Josué Carvalho, presidente do Plácido, avaliou a participação da equipe na 4ª Divisão. Entre a satisfação de ter surpreendido os desacreditados e a frustração de não ter chegado à Série C, o dirigente espera um futuro promissor ao Tigre do Abunã.
- Nossa participação foi ótima, faltou investimento. Se tivéssemos investido mais, teríamos subido, mas não tivemos ajuda de ninguém. Agora é se programar para o futuro. Continuamos com o mesmo objetivo. Não esperava tanto devido a nossa dificuldade financeira. Aproveito para parabenizar o elenco. Infelizmente não conseguimos - analisou.
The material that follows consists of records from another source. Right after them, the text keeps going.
Lemma each_fish_sem (P : nat -> nat -> nat -> bool) :
  forallb (fun k => forallb (fun i => forallb (P k i) (seq 0 (S (fish_len i)))) (seq 0 3)) (seq 0 4) = true ->
  forall k i q, (k < 4)%nat -> (i < 3)%nat -> (q <= fish_len i)%nat -> P k i q = true.
Proof.
  rewrite List.forallb_forall. intros H k i q Hk. apply (each_fish (P k)), H, List.in_seq. lia.
Qed.
Lemma left_over_le k i q : (k < 4)%nat -> (i < 3)%nat -> (q <= fish_len i)%nat -> left_over i k q <= 0.
Proof.
  intros Hk Hi Hq. apply Z.leb_le.
  apply (each_fish_sem (fun k i q => left_over i k q <=? 0) ltac:(vm_compute; reflexivity) k i q Hk Hi Hq).
Qed.
Lemma left_over_0 k i : (k < 4)%nat -> (i < 3)%nat -> weight (ahead k) (fish_round i) = 0.
Proof.
  intros Hk Hi. apply Z.eqb_eq.
  apply (each_fish_sem (fun k i q => weight (ahead k) (fish_round i) =? 0) ltac:(vm_compute; reflexivity) k i 0 Hk Hi ltac:(lia)).
Qed.
Lemma fish_loop_weight k i c j q : (k < 4)%nat -> (i < 3)%nat -> fish_loop i c j q -> weight (ahead k) c = left_over i k q.
Proof.
  intros Hk Hi H. unfold fish_loop, fish_rounds in H. destruct (i <? 2)%nat.
  - rewrite (loop_weight_endless _ _ (ahead k) _ j q 0 H); [unfold left_over; lia|]. intros _. by apply left_over_0.
  - rewrite (loop_weight _ _ _ (ahead k) _ j q 0 MAX_LEN eq_refl H); [unfold left_over; lia|]. intros _. by apply left_over_0.
Qed.
Lemma fish_main_weight k fs l c : (k < 4)%nat -> main_at fish_program fs l c -> weight (ahead k) c = 0.
Proof.
  intros Hk Hm. destruct (main_at_weight fish_program (ahead k)) with (fs := fs) (l := l) (c := c) as (j & -> & _); [..|done|].
  - by intros [].
  - by intros x [?%not_elem_of_nil|[[i ?%not_elem_of_nil]|?%not_elem_of_nil]].
  - rewrite (zsum_const _ _ 0); [lia|]. intros i Hi. apply elem_of_seq in Hi. cbn in Hi.
    rewrite (fish_loop_weight k i _ 0 (fish_len i)); [|done|lia|].
    + unfold left_over, fish_len. by rewrite drop_all.
    + split; [done|]. split; [destruct (fish_rounds i); [lia|done]|]. split; [done|]. unfold fish_len. by rewrite drop_all.
Qed.
Lemma fish_proc_weight k i fs c l m : (k < 4)%nat -> fish_proc i fs c l m -> weight (ahead k) c <= 0.
Proof.
  intros Hk. unfold fish_proc, proc_ok. case_decide as Hi.
  - intros [(x & p & Hx & -> & Hl & Hq)|Hm]; [|by rewrite (fish_main_weight k fs l)].
    rewrite app_comm_cons, weight_app, (fish_main_weight k fs l (forking fish_program)) by (done || by apply forking_ok).
    do 4 (apply suffix_cases in Hx as [->|Hx]; [do 4 (destruct k as [|k]; [by vm_compute|]); lia|]).
    by apply suffix_nil_inv in Hx.
  - intros (Hlt & [[_ ->]|(j & q & H)]); [done|]. rewrite (fish_loop_weight k (pred i) _ j q) by done.
    apply left_over_le; [done|done|]. by destruct H as (Hq & _).
Qed.
Lemma fish_ahead k (w : fworld) : remaining (ahead k) w = remaining (net (FISH_SEM k)) w + remaining (acts (glyph (due k))) w.
Proof. unfold ahead. apply remaining_add. Qed.
(** One process' share. *)
Lemma fish_share k w i t : (k < 4)%nat -> each fish_proc w -> threads w !! i = Some t ->
  remaining (ahead k) w <= weight (ahead k) (code t).
Proof.
  intros Hk He Et. assert (- weight (ahead k) (code t) <= - remaining (ahead k) w); [|lia]. rewrite <- held_sum.
  apply (zsum_ge_elem (fun t => - weight (ahead k) (code t)) _ i); [|done]. intros u [n Eu]%list_elem_of_lookup.
  pose proof (fish_proc_weight k _ _ _ _ _ Hk (He n u Eu)). lia.
Qed.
Para o Plácido de Castro, atual campeão acreano e um dos representantes do estado na Copa do Brasil de 2014, o sonho não acabou. Foi apenas adiado.
Plácido de Castro, campeão acreano 2013 (Foto: João Paulo Maia)Plácido de Castro, campeão estadual de 2013 e melhor acreano na Série D do Brasileiro (Foto: João Paulo Maia)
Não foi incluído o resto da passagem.